Where the book really starts to go astray is with the principal villain, whose primary stock-in-trade is hypnotism and consequent psychological dominance. In itself that's a reasonably amusing pulp conceit; the Master of Men's Minds, and so on. But, since Hannay pursues his investigation by appearing to come under his spell, much of the book is spent with Hannay hanging around waiting for something to happen or a clue to be let slip, rather than actually going out and doing stuff. There is rarely any sense of danger to Hannay himself: everyone else tells him how perilous is his situation, but we don't get any feel of it. When Turpin, one of his allies, is captured, it's a rare moment of tension, and the chapter dealing with Mary's actions is one of the better parts of the book. Those are proof that Buchan wasn't simply unable to write the good stuff all of a sudden; but Hannay is essentially an action hero, and there isn't much action for him here. A trip to Norway about half-way through provides most of it. For most of the time, he's hanging around London, where once more Buchan appears to feel that calling someone "the Jew" is all we need to know about that character. (It's not even the attitude that concerns me particularly, as everyone who isn't British or at least French comes off fairly badly; it's that the single word is meant to tell us about appearance, attitude and morals all at once. Using a stock character is acceptable, but one's meant to peel off the label first.)

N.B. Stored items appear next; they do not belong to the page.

Lemma tally_all_same target T rows : (forall p, p ∈ rows -> is_same target T p = true) ->
  tally target T rows (mkUpserts 0 0 0 []) = mkUpserts 0 0 (Z.of_nat (length rows)) [].
Proof.
  intros H. enough (Hn : count_if (is_new target T) rows = 0%nat /\ count_if (is_changed target T) rows = 0%nat /\
    count_if (is_same target T) rows = length rows /\ filter (fun p => is_changed target T p = true) rows = []).
  { unfold tally. destruct Hn as (-> & -> & -> & ->). f_equal; lia. }
  induction rows as [|p rows IH]; [done|]. destruct IH as (H1 & H2 & H3 & H4); [intros q Hq; apply H; by right|].
  specialize (H p ltac:(by left)). cbn [count_if length]. rewrite filter_cons, H1, H2, H3, H4, H.
  unfold is_same, is_new, is_changed in *. destruct (T !! key_of target p); [|done]. apply negb_true_iff in H. rewrite H. done.
Qed.
Lemma imported_again column target rows T : NoDup (key_of target <$> rows) ->
  (forall p, p ∈ rows -> is_same target T p = true) -> imported column target rows T = T.
Proof.
  intros Hnd H. apply map_eq. intros k. rewrite imported_lookup by done. destruct (find_first _ rows) as [p|] eqn:Hp; [|done].
  apply find_first_elem in Hp as [Hp Hk]. bool_simpl. subst k. specialize (H p Hp). unfold is_same in H. unfold new_row.
  destruct (T !! key_of target p) as [row|]; [|done]. apply negb_true_iff in H. by rewrite H.
Qed.

(** ** What a document describes *)

(** The merge of the parameters of a path and of an operation: keys in the order of their
    first occurrence, the last parameter of each key, everything without a key. *)
Definition merged_parameters (given merged : list json) : Prop :=
  parameter_key <$> merged = first_occurrences (parameter_key <$> objects given) /\
  unkeyed merged = unkeyed (objects given) /\
  forall p key, p ∈ merged -> parameter_key p = Some key -> last_with key (objects given) = Some p.

(** The endpoint that an operation describes, member by member. *)
Record describes_endpoint (root : option (list json)) (o : operation_at) (e : ParsedEndpoint) : Prop := {
  described_path : parsed_path e = o.1.1.1;
  described_method : parsed_method e = upper o.1.2;
  described_parameters :
    merged_parameters (o.1.1.2 ++ list_or_empty (assoc "parameters" o.2)) (parsed_parameters e);
  described_operation_id : forall i, parsed_operation_id e = Some i <-> assoc "operationId" o.2 = Some (JStr i);
  described_body : forall b, parsed_request_body e = Some b <->
    assoc "requestBody" o.2 = Some b /\ exists members, b = JObj members;
  described_security : forall l, parsed_security e = Some l <->
    assoc "security" o.2 = Some (JArr l) \/ assoc "security" o.2 = None /\ root = Some l;
  described_auth : parsed_requires_auth e = true <->
    exists l, parsed_security e = Some l /\ l <> [] /\ JObj [] ∉ l
}.

(** The endpoints of a schema: one for each operation of its paths, in order. *)
Definition describes_endpoints (schema : list (string * json)) (es : list ParsedEndpoint) : Prop :=
  exists paths root, assoc "paths" schema = Some (JObj paths) /\
    match assoc "security" schema with None | Some JNull => root = None | Some (JArr l) => root = Some l | _ => False end /\
    Forall2 (describes_endpoint root) (operations paths) es.

(** The row has the values of the endpoint, member by member. *)
Record same_values (row p : ParsedEndpoint) : Prop := {
  same_operation_id : parsed_operation_id row = parsed_operation_id p;
  same_auth : parsed_requires_auth row = parsed_requires_auth p;
  same_parameters : Forall2 (fun x y => py_eqb x y = true) (parsed_parameters row) (parsed_parameters p);
  same_body : option_Forall2 (fun x y => py_eqb x y = true) (parsed_request_body row) (parsed_request_body p);
  same_security : option_Forall2 (Forall2 (fun x y => py_eqb x y = true)) (parsed_security row) (parsed_security p)
}.

Lemma py_eqb_arr a b : py_eqb (JArr a) (JArr b) = true <-> Forall2 (fun x y => py_eqb x y = true) a b.
Proof.
  revert b. induction a as [|x a IH]; intros [|y b].
  - split; [constructor | done].
  - split; [done | intros H; inversion H].
  - split; [done | intros H; inversion H].
  - rewrite Forall2_cons, <- IH. apply andb_true_iff.
Qed.

Lemma opt_py_eqb_spec x y : opt_py_eqb x y = true <-> option_Forall2 (fun x y => py_eqb x y = true) x y.
Proof.
  destruct x, y; cbn [opt_py_eqb]; split; intros H; try done; try (by inversion H); by constructor.
Qed.

Lemma endpoint_changed_spec row p : endpoint_changed row p = false <-> same_values row p.
Proof.
  unfold endpoint_changed. rewrite !orb_false_iff, !negb_false_iff, bool_decide_eq_true, eqb_true_iff, py_eqb_arr,
    !opt_py_eqb_spec.
  assert (Hs : option_Forall2 (fun x y => py_eqb x y = true) (JArr <$> parsed_security row) (JArr <$> parsed_security p)
    <-> option_Forall2 (Forall2 (fun x y => py_eqb x y = true)) (parsed_security row) (parsed_security p)).
  { destruct (parsed_security row), (parsed_security p); cbn [fmap option_fmap option_map];
      (split; intros H; inversion H; subst; constructor); by apply py_eqb_arr. }
  rewrite Hs. split; [intros [[[[? ?] ?] ?] ?]; by constructor | by intros []].
Qed.

Lemma security_requires_auth_spec security : security_requires_auth security = true <->
  exists l, security = Some l /\ l <> [] /\ JObj [] ∉ l.
Proof.
  destruct security as [[|x l]|]; cbn [security_requires_auth]; [naive_solver| |naive_solver].
  rewrite negb_true_iff, <- not_true_iff_false, existsb_exists. split.
  - intros H. exists (x :: l). split_and!; [done..|]. intros Hin. apply H. exists (JObj []).
    by rewrite <- list_elem_of_In.
  - intros (l' & [= <-] & _ & Hno) (v & Hin & Hv). apply Hno. destruct v as [| | | | | |[]]; try done.
    by apply list_elem_of_In.
Qed.
(** A statement between the claim and the executor. *)
Lemma gap_checked {S A} c (k : answer c -> M plan_call S A) s w h : neutral c = true ->
  (forall e, undocumented c e = true) -> claimed w h ->
  (forall x w', claimed w' h -> checked (k x) released_or_escaped s w') ->
  checked (perform c ≫= k) released_or_escaped s w.
Proof.
  intros Hn Hu Hc Hk. apply verified_bind, verified_perform. intros r _.
  assert (Hw : calm w) by eauto with platform. unfold calm in Hw.
  assert (Hstep : protocol w (Event c r) = Some (mkWatch (at_stage w) (handle w)
                    (match r with Ok _ => None | Raise x => Some (c, x) end))).
  { destruct c; try discriminate Hn; cbn; rewrite Hw; by destruct r. }
  rewrite Hstep. destruct r as [x|e]; [apply Hk; exact Hc|]. right. exists c, e. auto.
Qed.
End release.

(** ** The whole service *)

Section service.
Variable sha256 : string -> string.
Variable hosts : list string.
Variable owner : string.
Variable lease : float.

Lemma undocumented_read {S A B} (q : Database -> A) (k : A -> M plan_call S B) s w h : claimed w h ->
  (forall x w', claimed w' h -> checked (k x) released_or_escaped s w') ->
  checked (read q ≫= k) released_or_escaped s w.
Proof.
  intros Hc Hk. apply verified_bind. unfold read. apply verified_bind.
  assert (Hw : calm w) by eauto with platform. unfold calm in Hw.
  intros r _. cbn. rewrite Hw. cbn. destruct r as [db|e]; [apply verified_ret, Hk; exact Hc|].
  right. by exists ReadSession, e.
Qed.

(** A release followed by an audit or by the canonical run. *)
Lemma release_then {S A} h i (m : M plan_call S A) s w : quiet m -> live w h ->
  checked (_ ← release_claim h i; m) released_or_escaped s w.
Proof.
  intros Hm Hl. apply verified_bind. apply release_checked; [done|]. intros [[]|e] w' Hr; [|by left].
  eapply quiet_use; [done | unfold calm, is_at; by rewrite Hr|]. intros r w'' [Hs _]. left. congruence.
Qed.

(** A failing check between the claim and the executor releases before it raises. *)
Lemma released_bind {S A B} (m : M plan_call S A) (k : A -> M plan_call S B) s w h :
  checked m (fun r s' w' => s' = s /\ match r with
                                      | Ok _ => claimed w' h
                                      | Raise e => released_or_escaped (Raise e : result exn B) s' w'
                                      end) s w ->
  (forall a w', claimed w' h -> checked (k a) released_or_escaped s w') ->
  checked (m ≫= k) released_or_escaped s w.
Proof.
  intros Hm Hk. apply verified_bind. eapply verified_mono; [exact Hm|].
  intros [a|e] s' w' [-> H]; [by apply Hk | done].
Qed.

Definition ended {S A} (s0 : S) (h : ClaimHandle) (r : result exn A) (s : S) (w : watch) : Prop :=
  s = s0 /\ match r with Ok _ => claimed w h | Raise e => released_or_escaped (Raise e : result exn TestRun) s w end.

Lemma ended_release {S A} h i (m : M plan_call S A) s w : raising m -> live w h ->
  checked (_ ← release_claim h i; m) (ended s h) s w.
Proof.
  intros Hm Hl. apply verified_bind. apply release_checked; [done|].
  intros [[]|e] w' Hr; [|by split; [|left]].
  eapply verified_mono; [apply Hm; unfold calm, is_at; by rewrite Hr|].
  intros [a|e] s' w'' (-> & [Hs _] & Hok); [done|]. split; [done|]. left. congruence.
Qed.

Lemma raising_preflight {S A} i c r : raising (raise_preflight_blocked i c r : M plan_call S A).
Proof. apply raising_then. quiet_tac. Qed.

Lemma cancellation_checked {S} h i (s : S) w : claimed w h ->
  checked (check_cancellation i (release_claim h i)) (ended s h) s w.
Proof.
  intros Hc. assert (Hw : calm w) by eauto with platform. unfold calm in Hw.
  apply verified_try_else. intros r _. cbn. rewrite Hw. cbn. destruct r as [c|e].
  - destruct (is_none c); [by split|]. apply ended_release; [apply raising_preflight | ].
    eapply pending_live, claimed_pending. exact Hc.
  - destruct e; try (by split; [|right; eexists (GetCancellation _), _]).
    apply ended_release; [apply raising_preflight | eapply pending_live, claimed_pending; exact Hc].
Qed.

Lemma prepare_checked {S} h i (s : S) w : claimed w h -> checked (prepare_attempt h i) (ended s h) s w.
Proof.
  intros Hc. assert (Hw : calm w) by eauto with platform. unfold calm in Hw.
  apply verified_try. intros r _. cbn. rewrite Hw. cbn. destruct r as [[]|e]; [by split|].
  destruct e; try (by split; [|right; eexists (PrepareAttempt _), _]).
  all: apply ended_release; [apply raising_preflight || apply raising_post_network |].
  all: eapply pending_live, claimed_pending; exact Hc.
Qed.
End service.

Section whole.
Variable sha256 : string -> string.
Variable hosts : list string.
Variable owner : string.
Variable lease : float.
(* ===== verification/Regex.v ===== *)
(** A small language of regular expressions: what the source uses of Python's [re], [search] on
    ASCII text with [IGNORECASE]. Literals are written in lower case. *)

From S2P Require Import Prelude.
From S2P Require Import PyStr.

Open Scope Z_scope.

Inductive regex : Type :=
| Lit (s : string)
| Class (p : ascii -> bool)
| Many (p : ascii -> bool)
| Boundary
| Start
| Maybe (r : regex)
| Seq (r1 r2 : regex)
| Alt (r1 r2 : regex).

Definition is_word (c : ascii) : bool := is_alnum c || bool_decide (c = "_"%char).
Definition word_at (c : option ascii) : bool := match c with Some c => is_word c | None => false end.
Definition first_char (s : string) : option ascii := match s with EmptyString => None | String c _ => Some c end.

(** A position in the text: the character before it and the text after it. *)
Definition position : Type := option ascii * string.

Fixpoint match_lit (l : string) (at_ : position) : option position :=
  match l, at_.2 with
  | EmptyString, _ => Some at_
  | String x l', String c s => if bool_decide (lower_char c = x) then match_lit l' (Some c, s) else None
  | String _ _, EmptyString => None
  end.

Fixpoint match_many (p : ascii -> bool) (prev : option ascii) (s : string) : list position :=
  (prev, s) :: match s with
               | String c t => if p c then match_many p (Some c) t else []
               | EmptyString => []
               end.

(** The positions where a match that starts at the given one can end. *)
Fixpoint match_ends (r : regex) (at_ : position) : list position :=
  match r with
  | Lit l => match match_lit l at_ with Some e => [e] | None => [] end
  | Class p => match at_.2 with
               | String c t => if p c then [(Some c, t)] else []
               | EmptyString => []
               end
  | Many p => match_many p at_.1 at_.2
  | Boundary => if Bool.eqb (word_at at_.1) (word_at (first_char at_.2)) then [] else [at_]
  | Start => match at_.1 with None => [at_] | Some _ => [] end
  | Maybe r => at_ :: match_ends r at_
  | Seq r1 r2 => mid ← match_ends r1 at_; match_ends r2 mid
  | Alt r1 r2 => match_ends r1 at_ ++ match_ends r2 at_
  end.

(** [pattern.search(text)] finds something. *)
Fixpoint search_from (r : regex) (prev : option ascii) (s : string) : bool :=
  match match_ends r (prev, s) with
  | _ :: _ => true
  | [] => match s with String c t => search_from r (Some c) t | EmptyString => false end
  end.
Definition search (r : regex) (s : string) : bool := search_from r None s.

Definition seq_all (l : list regex) : regex := foldr Seq (Lit "") l.
Definition alt_all (r : regex) (l : list regex) : regex := fold_left Alt l r.
Definition sep : regex := Maybe (Class (fun c => bool_decide (c ∈ ["-"; "_"; " "]%char))).
Definition spaces : regex := Many is_space.
Definition assign : regex := Class (fun c => bool_decide (c ∈ [":"; "="]%char)).

(** * The meaning of an expression *)

Inductive matches : regex -> position -> position -> Prop :=
| m_lit l at_ e : match_lit l at_ = Some e -> matches (Lit l) at_ e
| m_class p prev c t : p c = true -> matches (Class p) (prev, String c t) (Some c, t)
| m_none p at_ : matches (Many p) at_ at_
| m_more p prev c t e : p c = true -> matches (Many p) (Some c, t) e -> matches (Many p) (prev, String c t) e
| m_boundary at_ : word_at at_.1 <> word_at (first_char at_.2) -> matches Boundary at_ at_
| m_start s : matches Start (None, s) (None, s)
| m_skip r at_ : matches (Maybe r) at_ at_
| m_maybe r at_ e : matches r at_ e -> matches (Maybe r) at_ e
| m_seq r1 r2 at_ mid e : matches r1 at_ mid -> matches r2 mid e -> matches (Seq r1 r2) at_ e
| m_left r1 r2 at_ e : matches r1 at_ e -> matches (Alt r1 r2) at_ e
| m_right r1 r2 at_ e : matches r2 at_ e -> matches (Alt r1 r2) at_ e.

Lemma match_many_spec p prev s e : e ∈ match_many p prev s <-> matches (Many p) (prev, s) e.
Proof.
  split.
  - revert prev. induction s as [|c s IH]; intros prev; cbn [match_many]; rewrite elem_of_cons.
    + intros [-> | ?%elem_of_nil]; [apply m_none | done].
    + intros [-> | H]; [apply m_none|]. case_if_in H; [|by apply elem_of_nil in H]. apply m_more; [done | by apply IH].
  - intros H. remember (Many p) as r eqn:Er. remember (prev, s) as at_ eqn:Ea. revert prev s Ea.
    induction H; intros prev' s' Ea; try discriminate Er; injection Er as ->.
    + subst. destruct s'; left.
    + injection Ea as <- <-. cbn [match_many]. rewrite elem_of_cons. right.
      rename select (p c = true) into Hp. rewrite Hp. by apply IHmatches.
Qed.

(** The executable matcher finds exactly the matches. *)
Lemma match_ends_spec r at_ e : e ∈ match_ends r at_ <-> matches r at_ e.
Proof.
  revert at_ e. induction r as [l|p|p| | |r IH|r1 IH1 r2 IH2|r1 IH1 r2 IH2]; intros [prev s] e; cbn [match_ends].
  - destruct (match_lit l (prev, s)) eqn:E; cbn [fst snd] in *.
    + rewrite list_elem_of_singleton. split; [intros ->; by constructor|]. intros H. inversion H; congruence.
    + split; [by intros ?%elem_of_nil|]. intros H. inversion H; congruence.
  - cbn [snd]. split.
    + destruct s as [|c t]; [by intros ?%elem_of_nil|]. case_if; [|by intros ?%elem_of_nil].
      intros ->%list_elem_of_singleton. by constructor.
    + intros H. inversion H; subst. rename select (p c = true) into Hp. rewrite Hp. left.
  - apply match_many_spec.
  - cbn [fst snd]. case_if.
    + apply Bool.eqb_prop in E. split; [by intros ?%elem_of_nil|]. intros H. inversion H; cbn in *; congruence.
    + apply eqb_false_iff in E. rewrite list_elem_of_singleton.
      split; [intros ->; by constructor|]. intros H. by inversion H.
  - cbn [fst]. destruct prev.
    + split; [by intros ?%elem_of_nil|]. intros H. inversion H.
    + rewrite list_elem_of_singleton. split; [intros ->; constructor|]. intros H. by inversion H.
  - rewrite elem_of_cons, IH. split; [by intros [-> | ?]; constructor|]. intros H. inversion H; subst; tauto.
  - rewrite list_elem_of_bind. split.
    + intros (mid & H2%IH2 & H1%IH1). by econstructor.
    + intros H. inversion H; subst. exists mid. by rewrite IH1, IH2.
  - rewrite elem_of_app, IH1, IH2. split; [intros [? | ?]; by constructor|]. intros H. inversion H; subst; tauto.
Qed.

Fixpoint last_char (prev : option ascii) (s : string) : option ascii :=
  match s with EmptyString => prev | String c t => last_char (Some c) t end.

Lemma search_from_spec r prev s :
  search_from r prev s = true <-> exists a b e, s = a +:+ b /\ matches r (last_char prev a, b) e.
Proof.
  revert prev. induction s as [|c s IH]; intros prev; cbn [search_from].
  - destruct (match_ends r (prev, EmptyString)) as [|e l] eqn:E.
    + split; [done|]. intros (a & b & e & Hs & Hm%match_ends_spec). destruct a; [|done]. cbn in Hs. subst b.
      cbn in Hm. rewrite E in Hm. by apply elem_of_nil in Hm.
    + split; [|done]. intros _. exists EmptyString, EmptyString, e. split; [done|]. apply match_ends_spec.
      cbn. rewrite E. left.
  - destruct (match_ends r (prev, String c s)) as [|e l] eqn:E.
    + rewrite IH. split.
      * intros (a & b & e & -> & Hm). by exists (String c a), b, e.
      * intros ([|x a] & b & e & Hs & Hm); cbn in Hs.
        -- subst b. apply match_ends_spec in Hm. cbn in Hm. rewrite E in Hm. by apply elem_of_nil in Hm.
        -- injection Hs as -> ->. by exists a, b, e.
    + split; [|done]. intros _. exists EmptyString, (String c s), e. split; [done|]. apply match_ends_spec.
      cbn [last_char]. rewrite E. left.
Qed.

(** [pattern.search] on ASCII text. *)
Lemma search_spec r s : search r s = true <-> exists a b e, s = a +:+ b /\ matches r (last_char None a, b) e.
Proof. apply search_from_spec. Qed.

This is all somewhat salvaged by what's in effect the epilogue, a pair of chapters after the main plot's finished which shift the action to Scotland and the sort of lovingly-detailed landscape and stalk that Buchan does so well. (Though I couldn't help noticing that the original publication of The Most Dangerous Game was the same year that this book came out.) Here it's wedged in at the end, though; in the far superior John Macnab, from only the following year, or even in Huntingtower from two years earlier, it's the major part of the plot. It ends very abruptly, with most of the convential coda (the return of the hostages to their families, and so on) having already happened at the end of the main story, and I can't help suspecting that it was hastily appended to the manuscript.

One must I think regard this as a rare misfire for Buchan; he clearly doesn't like writing about urban environments, and he's better off in the country.

Followed by The Island of Sheep. Bring plenty of bottled prawns.